Researchers have raised fresh concerns about GoTo Resolve, a popular remote administration and IT support tool, after discovering behavior that mirrors techniques commonly used in ransomware attacks. While GoTo Resolve is widely trusted by IT teams to manage and support systems remotely, new findings suggest that at least one of its components could unintentionally introduce serious security risks if left unchecked.

The issue doesn’t suggest malicious intent by the developers. Instead, experts warn that certain design choices may be exploited by attackers or misused in ways that undermine system security—especially in environments where the software is installed without strict oversight.

Silent Installation Raises Red Flags

The findings come from the Lat61 Threat Intelligence Team at Point Wild, which analyzed a GoTo Resolve component flagged as HEURRemoteAdmin.GoToResolve.gen. According to the researchers, this component is capable of installing and running silently on a system, without alerting the user or displaying any obvious interface.

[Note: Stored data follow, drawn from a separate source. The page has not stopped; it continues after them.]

(* ===== verification/Bio.v ===== *)
(** * The buffer cache (src/kernel/filesystem/bio.c)

    The hash chains are the lists [buckets], in the order of their links; the
    sleep lock of a buffer is the pid of its holder. The disk driver moves block
    [b->blockno] and ignores the device, so [platter] is indexed by the block
    number alone; the one device in use is ROOTDEV.

    Every function holds one spin lock at a time apart from evict_lock, so a
    critical section of a bucket lock is one step of [bio_step]; an eviction is
    a sequence of such steps that only one process can be in, the [phase].
    [refs] are the references that bget() handed out, [outs] those whose
    holders are inside brelse(), past releasesleep(), [pins] those of bpin(). *)

From S2P Require Import Prelude KState Log.

Definition NBUCKET : nat := 13.
Definition FSSIZE : Z := 100000.
Definition ROOTDEV : Z := 1.

Definition HASH (id : Z) : nat := Z.to_nat (id `mod` Z.of_nat NBUCKET).

Record buf := mk_buf {
  b_valid : bool;
  b_dev : Z;
  b_blockno : Z;
  b_lock : option Z;
  b_refcnt : Z;
  b_refbit : bool;
  b_data : block;
}.

#[export] Instance buf_rebuild : Rebuild buf := λ b,
  mk_buf (b_valid b) (b_dev b) (b_blockno b) (b_lock b) (b_refcnt b) (b_refbit b) (b_data b).
#[export] Instance b_valid_set : Setter b_valid := ltac:(solve_setter).
#[export] Instance b_dev_set : Setter b_dev := ltac:(solve_setter).
#[export] Instance b_blockno_set : Setter b_blockno := ltac:(solve_setter).
#[export] Instance b_lock_set : Setter b_lock := ltac:(solve_setter).
#[export] Instance b_refcnt_set : Setter b_refcnt := ltac:(solve_setter).
#[export] Instance b_refbit_set : Setter b_refbit := ltac:(solve_setter).
#[export] Instance b_data_set : Setter b_data := ltac:(solve_setter).

Definition buf_zero : buf := mk_buf false 0 0 None 0 false [].
#[export] Instance buf_inhabited : Inhabited buf := populate buf_zero.

Record bcache := mk_bcache {
  bufs : list buf;
  buckets : list (list nat);
  clock_hand : nat;
  ra_dev : Z;
  ra_blockno : Z;
  platter : Z → block;
}.

#[export] Instance bcache_rebuild : Rebuild bcache := λ c,
  mk_bcache (bufs c) (buckets c) (clock_hand c) (ra_dev c) (ra_blockno c) (platter c).
#[export] Instance bufs_set : Setter bufs := ltac:(solve_setter).
#[export] Instance buckets_set : Setter buckets := ltac:(solve_setter).
#[export] Instance clock_hand_set : Setter clock_hand := ltac:(solve_setter).
#[export] Instance ra_dev_set : Setter ra_dev := ltac:(solve_setter).
#[export] Instance ra_blockno_set : Setter ra_blockno := ltac:(solve_setter).
#[export] Instance platter_set : Setter platter := ltac:(solve_setter).
Lemma managed_same_page pa pa' :
  managed pa → managed pa' → pa / PGSIZE = pa' / PGSIZE → pa = pa'.
Proof.
  intros [H1 _] [H2 _] Heq. rewrite (Z.div_mod pa PGSIZE), (Z.div_mod pa' PGSIZE) by done. lia.
Qed.

Lemma freelist_set_cnt pa v m : freelist (set_cnt pa v m) = freelist m.
Proof. done. Qed.

Lemma refcnt_set_eq pa v m : krefcnt pa (set_cnt pa v m) = v.
Proof. unfold krefcnt, set_cnt; simpl. by rewrite Z.eqb_refl. Qed.

Lemma refcnt_set_ne pa pa' v m :
  managed pa → managed pa' → pa ≠ pa' → krefcnt pa' (set_cnt pa v m) = krefcnt pa' m.
Proof.
  intros H1 H2 Hne. unfold krefcnt, set_cnt; simpl.
  rewrite (proj2 (Z.eqb_neq _ _)); [done|]. intros E. apply Hne. by apply managed_same_page.
Qed.

(** Setting the count of a page, as seen from the managed pages. *)
Lemma refcnt_set pa pa' v m :
  managed pa → managed pa' →
  krefcnt pa' (set_cnt pa v m) = if decide (pa = pa') then v else krefcnt pa' m.
Proof.
  intros H1 H2. case_decide as E; [subst; apply refcnt_set_eq|by apply refcnt_set_ne].
Qed.

Lemma pop_page_Some id m r m' :
  (id < length (freelist m))%nat → pop_page id m = (Some r, m') →
  concat (freelist m) ≡ₚ r :: concat (freelist m') ∧ length (freelist m') = length (freelist m) ∧
  m' = set_cnt r 1 (m <| freelist := freelist m' |>).
Proof.
  intros Hid. unfold pop_page. destruct (lookup_lt_is_Some_2 _ _ Hid) as [l Hl].
  rewrite (list_lookup_total_correct _ _ _ Hl). destruct l as [|x l]; [done|].
  intros [= <- <-]. simpl. rewrite length_insert. split_and!; [|done..].
  by apply concat_insert_tail.
Qed.

(** ** Preservation *)

Lemma kinv_alloc m mv rs id r m' :
  kinv (mk_krun m mv rs) → (id < NCPU)%nat → pop_page id m = (Some r, m') →
  managed r ∧ (r ∉ rs) ∧ kinv (mk_krun m' mv (r :: rs)).
Proof.
  intros [H1 H2 H3 H4 H5 H6] Hid Hp; simpl in *.
  destruct (pop_page_Some id m r m') as (Hperm & Hlen & Hm'); [by rewrite H1|done|].
  destruct (proj1 (H3 r)) as [Hr H0]; [rewrite Hperm; set_solver|].
  assert (r ∉ rs) as Hnr.
  { intros Hin%occ_elem. rewrite <-H4, H0 in Hin by done. lia. }
  split_and!; [done..|]. rewrite Hperm in H2. apply NoDup_cons in H2 as [Hn1 Hn2].
  assert (∀ pa, managed pa → krefcnt pa m' = if decide (r = pa) then 1 else krefcnt pa m) as Hc.
  { intros pa Hpa. rewrite Hm'. by rewrite refcnt_set. }
  constructor; simpl; try done.
  - by rewrite Hlen.
  - intros pa. destruct (decide (r = pa)) as [<-|Hne].
    + rewrite Hc, decide_True by done. split; [done|]. intros [_ ?]. done.
    + transitivity (pa ∈ concat (freelist m) ++ mv); [rewrite Hperm; set_solver|].
      rewrite H3. split; intros [Hpa Hz]; (split; [done|]).
      * by rewrite Hc, decide_False.
      * by rewrite Hc, decide_False in Hz.
  - intros pa Hpa. rewrite occ_cons, Hc by done. case_decide; [subst|by rewrite H4].
    by rewrite (occ_not_elem pa rs).
  - intros pa [->|Hin]%elem_of_cons; auto.
  - intros pa. rewrite occ_cons. case_decide; [subst; rewrite (occ_not_elem pa rs) by done; lia|].
    apply H6.
Qed.
(* ===== verification/Life.v ===== *)
(** * The life of a process (src/kernel/proc/proc.c)

    allocproc, fork, clone, exit, wait, waitpid and join over the process table.
    What they do to page tables, files and the message queues of other files is
    left out; whether kalloc(), proc_pagetable(), uvmcopy(), uvmshare(),
    walkaddr() and copyout() succeed is an argument. A function that can sleep
    is cut there: its loop body either returns or ends in [sleep_enter]. *)

From S2P Require Import Prelude KState ProcSync RtSched Banker MidSched Monitor Dmsg.

Section with_sched.
Context (mode : sched_conf).

(** ** Entries of the table *)

Definition allocpid (k : kernel) : Z * kernel :=
  (nextpid k, k <| nextpid := i32 (nextpid k + 1) |>).

(** The fields that allocproc() sets before it allocates memory. *)
Definition embryo (pid0 : Z) (p : proc) : proc :=
  (rt_reset_locked
    (p <| pid := pid0 |> <| tgid := 0 |> <| tgroup_ref := 0 |> <| pthread := None |>
       <| ustack := 0 |> <| mqmask := 0 |> <| dmsg_head := 0 |> <| dmsg_tail := 0 |>
       <| dmsg_count := 0 |> <| dmsg_bytes := 0 |> <| dmsg_closed := false |>
       <| bkr_active := false |>
       <| bkr_max := replicate BANKER_RES_MAX 0 |> <| bkr_alloc := replicate BANKER_RES_MAX 0 |>
       <| priority := 10 |> <| cpu_time := 0 |> <| wait_time := 0 |> <| dyn_priority := 10 |>
       <| pi_boost := 0 |> <| mlfq_level := 0 |> <| mlfq_ticks := 0 |>))
    <| midsched_suspending := false |> <| trace_mask := 0 |> <| swap_hand := 0 |>
    <| shm := KERNBASE |> <| shmkeymask := 0 |>.

Definition alarm_clear (p : proc) : proc :=
  p <| alarm_interval := 0 |> <| alarm_handler := 0 |> <| alarm_ticks := 0 |>
    <| alarm_goingoff := false |>.

(** What freeproc() does to the entry itself. *)
Definition clear_proc (p : proc) : proc :=
  (rt_reset_locked
    (alarm_clear
      (p <| sz := 0 |> <| pid := 0 |> <| tgid := 0 |> <| tgroup_ref := 0 |>
         <| parent := None |> <| pthread := None |> <| ustack := 0 |> <| p_chan := None |>
         <| killed := false |> <| xstate := 0 |>)
      <| mlfq_level := 0 |> <| mlfq_ticks := 0 |> <| pi_boost := 0 |>))
    <| state := UNUSED |> <| shm := KERNBASE |> <| shmkeymask := 0 |>.

Definition freeproc (i : nat) (k : kernel) : kernel :=
  upd_proc i clear_proc (banker_release_proc i k).

(** What freethread() does to the entry itself. *)
Definition clear_thread (p : proc) : proc :=
  (rt_reset_locked
    (alarm_clear
      (p <| sz := 0 |> <| pid := 0 |> <| parent := None |> <| pthread := None |>
         <| tgid := 0 |> <| tgroup_ref := 0 |> <| p_chan := None |> <| killed := false |>
         <| xstate := 0 |> <| trace_mask := 0 |> <| ustack := 0 |> <| mqmask := 0 |>
         <| shm := KERNBASE |> <| shmkeymask := 0 |> <| dmsg_head := 0 |> <| dmsg_tail := 0 |>
         <| dmsg_count := 0 |> <| dmsg_bytes := 0 |> <| dmsg_closed := false |>)))
    <| state := UNUSED |>.

Definition ref_dec (p : proc) : proc :=
  if 0 <? tgroup_ref p then p <| tgroup_ref := tgroup_ref p - 1 |> else p.

Definition freethread (i leader : nat) (k : kernel) : kernel :=
  upd_proc leader ref_dec (upd_proc i clear_thread k).

Definition unused (p : proc) : bool := bool_decide (state p = UNUSED).

(** allocproc(): the new entry, still UNUSED; the arguments tell whether the two
    trapframe pages and the page table could be allocated. *)
Definition allocproc (tf alarm pt : bool) (k : kernel) : option nat * kernel :=
  match find_index unused (procs k) with
  | None => (None, k)
  | Some i =>
      let '(pid0, k) := allocpid k in
      let k := upd_proc i (embryo pid0) k in
      if negb tf then (None, k)
      else if negb alarm then (None, k)
      else let k := upd_proc i alarm_clear k in
           if negb pt then (None, freeproc i k) else (Some i, k)
  end.

Definition userinit (k : kernel) : kernel :=
  match allocproc true true true k with
  | (None, k) => k
  | (Some i, k) =>
      upd_proc i (λ p, p <| sz := PGSIZE |> <| tgid := pid p |> <| tgroup_ref := 1 |>
                         <| state := RUNNABLE |>)
        (k <| initproc := Some i |>)
  end.

(** ** Creation *)

Definition fork_child (cur : nat) (p np : proc) : proc :=
  np <| shm := shm p |> <| shmkeymask := shmkeymask p |> <| mqmask := mqmask p |>
     <| sz := sz p |> <| tgid := pid np |> <| tgroup_ref := 1 |> <| pthread := None |>
     <| ustack := 0 |> <| parent := Some cur |> <| state := RUNNABLE |>
     <| trace_mask := trace_mask p |>.

Definition fork (cur : nat) (tf alarm pt copy : bool) (k : kernel) : Z * kernel :=
  match allocproc tf alarm pt k with
  | (None, k) => (-1, k)
  | (Some np, k) =>
      if negb copy then (-1, freeproc np k)
      else (pid (get_proc k np), upd_proc np (fork_child cur (get_proc k cur)) k)
  end.

Definition tgroup_leader (i : nat) (k : kernel) : nat := default i (pthread (get_proc k i)).

Definition clone_child (l : nat) (leader : proc) (stack now : Z) (np : proc) : proc :=
  let np := np <| sz := sz leader |> <| tgid := pid leader |> <| pthread := Some l |>
               <| ustack := stack |> <| parent := None |> <| trace_mask := trace_mask leader |>
               <| mlfq_level := mlfq_level leader |> <| mlfq_ticks := 0 |> in
  let np := if is_rt leader
            then rt_setup_locked np (rt_period leader) (rt_runtime leader) (rt_deadline leader) now
            else rt_reset_locked np in
  np <| shm := shm leader |> <| shmkeymask := shmkeymask leader |>.

Definition bad_stack (stack : Z) : bool :=
  negb (stack `mod` PGSIZE =? 0) || (stack <? PGSIZE) || (MAXVA - PGSIZE <=? stack).

Definition clone (cur : nat) (tf alarm pt : bool) (stack : Z) (mapped share : bool) (k : kernel)
    : Z * kernel :=
  let l := tgroup_leader cur k in
  match allocproc tf alarm pt k with
  | (None, k) => (-1, k)
  | (Some np, k) =>
      if bad_stack stack then (-1, freeproc np k)
      else if negb mapped then (-1, freeproc np k)
      else
        let k := upd_proc np (clone_child l (get_proc k l) stack (ticks k)) k in
        if negb share then (-1, freeproc np k)
        else
          let k := upd_proc l (λ p, p <| tgroup_ref := tgroup_ref p + 1 |>) k in
          (pid (get_proc k np), upd_proc np (λ p, p <| state := RUNNABLE |>) k)
  end.

(** ** Exit *)

Definition child_of (i : nat) (p : proc) : bool := bool_decide (parent p = Some i).

Definition thread_of (l : nat) (p : proc) : bool := bool_decide (pthread p = Some l).

Definition zombie (p : proc) : bool := bool_decide (state p = ZOMBIE).

Definition reparent (i : nat) (k : kernel) : kernel :=
  k <| procs := (λ pp, if child_of i pp then pp <| parent := initproc k |> else pp) <$> procs k |>.

(** The body of the inner loop of tgroup_kill_and_reap(). *)
Definition reap_body (leader : nat) (st : bool * kernel) (i : nat) : bool * kernel :=
  let '(found, k) := st in
  let p := get_proc k i in
  if thread_of leader p then
    if zombie p then (true, freethread i leader k)
    else (true, upd_proc i (λ p, (if bool_decide (state p = SLEEPING)
                                  then p <| state := RUNNABLE |> else p) <| killed := true |>) k)
  else (found, k).

(** One turn of its outer loop: the flag tells whether it is done. *)
Definition tgroup_kill_and_reap (leader : nat) (k : kernel) : bool * kernel :=
  let '(found, k) := foldl (reap_body leader) (false, k) (seq 0 NPROC) in
  if negb found || (tgroup_ref (get_proc k leader) <=? 1) then (true, k)
  else (false, sleep_enter leader (ChProc leader) k).

(** exit() from the closing of the message queue to the monitors. *)
Definition exit_close (cur : nat) (k : kernel) : kernel :=
  monitor_release_on_exit mode cur (dmsg_close mode cur k).

(** acquire(&initproc->lock); wakeup1(initproc); *)
Definition exit_wake_init (k : kernel) : kernel :=
  match initproc k with Some i => wakeup1 mode i k | None => k end.

(** The pointer that exit() reads under p->lock; [None] is the null pointer. *)
Definition original_parent (p : proc) : option nat :=
  if bool_decide (parent p = None) && negb (bool_decide (pthread p = None))
  then pthread p else parent p.

(** With the locks of both held, up to sched(). *)
Definition exit_finish (cur op : nat) (status : Z) (k : kernel) : kernel :=
  upd_proc cur (λ p, p <| xstate := status |> <| state := ZOMBIE |>)
    (wakeup1 mode op (reparent cur k)).

(** ** Waiting for children *)

(** A return value with the status copied out, or sleeping. *)
Inductive wait_outcome := WRet (r : Z) (status : option Z) | WSlept.

Definition wanted (cur : nat) (pid0 : Z) (np : proc) : bool :=
  child_of cur np && ((pid0 <? 0) || (pid np =? pid0)).

(** One turn of the loop of waitpid(). *)
Definition waitpid (cur : nat) (pid0 : Z) (addr copyout_ok nohang : bool) (k : kernel)
    : wait_outcome * kernel :=
  match find_index (λ np, wanted cur pid0 np && zombie np) (procs k) with
  | Some i =>
      let np := get_proc k i in
      let k := upd_proc cur (λ p, p <| mqmask := 0 |>) k in
      if addr && negb copyout_ok then (WRet (-1) None, k)
      else (WRet (pid np) (if addr then Some (xstate np) else None), freeproc i k)
  | None =>
      if negb (existsb (wanted cur pid0) (procs k)) || killed (get_proc k cur)
      then (WRet (-1) None, k)
      else if nohang then (WRet 0 None, k)
      else (WSlept, sleep_enter cur (ChProc cur) k)
  end.

(** One turn of the loop of wait(). *)
Definition wait (cur : nat) (addr copyout_ok : bool) (k : kernel) : wait_outcome * kernel :=
  match find_index (λ np, child_of cur np && zombie np) (procs k) with
  | Some i =>
      let np := get_proc k i in
      let k := upd_proc cur (λ p, p <| mqmask := 0 |>) k in
      if addr && negb copyout_ok then (WRet (-1) None, k)
      else (WRet (pid np) (if addr then Some (xstate np) else None), freeproc i k)
  | None =>
      if negb (existsb (child_of cur) (procs k)) || killed (get_proc k cur)
      then (WRet (-1) None, k)
      else (WSlept, sleep_enter cur (ChProc cur) k)
  end.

From a cybersecurity standpoint, silent installations are always a cause for concern. When software runs quietly in the background, users may have no idea it’s active, making it harder to spot unusual or unauthorized activity. Security professionals worry that this kind of behavior creates an unexpected access point—one that could potentially be abused if attackers find a way to leverage it.

Hidden Processes and Potential Abuse

Researchers also noted that the component buries itself deep within the file system and operates without visible notifications or user interaction. While this approach may be intended to ensure seamless remote support, it also resembles techniques used by malicious software to avoid detection.

This lack of visibility effectively creates what experts describe as an “unlocked window.” If threat actors gain access through other means, such a hidden and trusted process could make it easier for them to maintain control over a compromised system without raising alarms.

Use of a System Library Linked to Ransomware

One of the most troubling discoveries involves the way GoTo Resolve loads a Windows system library known as RstrtMgr.dll. On its own, this file is legitimate and plays a normal role within the Windows operating system. However, it has also been used by well-known ransomware groups, including Conti and Cactus, to terminate antivirus software and disable defenses that might interfere with malicious activity.

Seeing the same library loaded quietly in the background is what prompted researchers to draw parallels with ransomware tactics. While GoTo Resolve is not ransomware, the overlap in techniques highlights how legitimate tools can resemble—or even enable—dangerous behavior under the wrong circumstances.

Trust, Signatures, and False Confidence

Because GoTo Resolve is digitally signed by its developer, many security products automatically trust it and allow it to run with minimal restrictions. However, experts stress that a valid digital signature only confirms the software’s origin—it doesn’t guarantee that it can’t be misused, exploited, or turned into a tool for attackers.

What Organizations Should Do

Cybersecurity professionals recommend treating this kind of silent behavior with caution. Unless GoTo Resolve is explicitly approved and actively managed by an organization’s security team, it may pose unnecessary risk. Removing the software from systems where it isn’t essential—and closely monitoring where it is used—can significantly reduce the chances of compromise.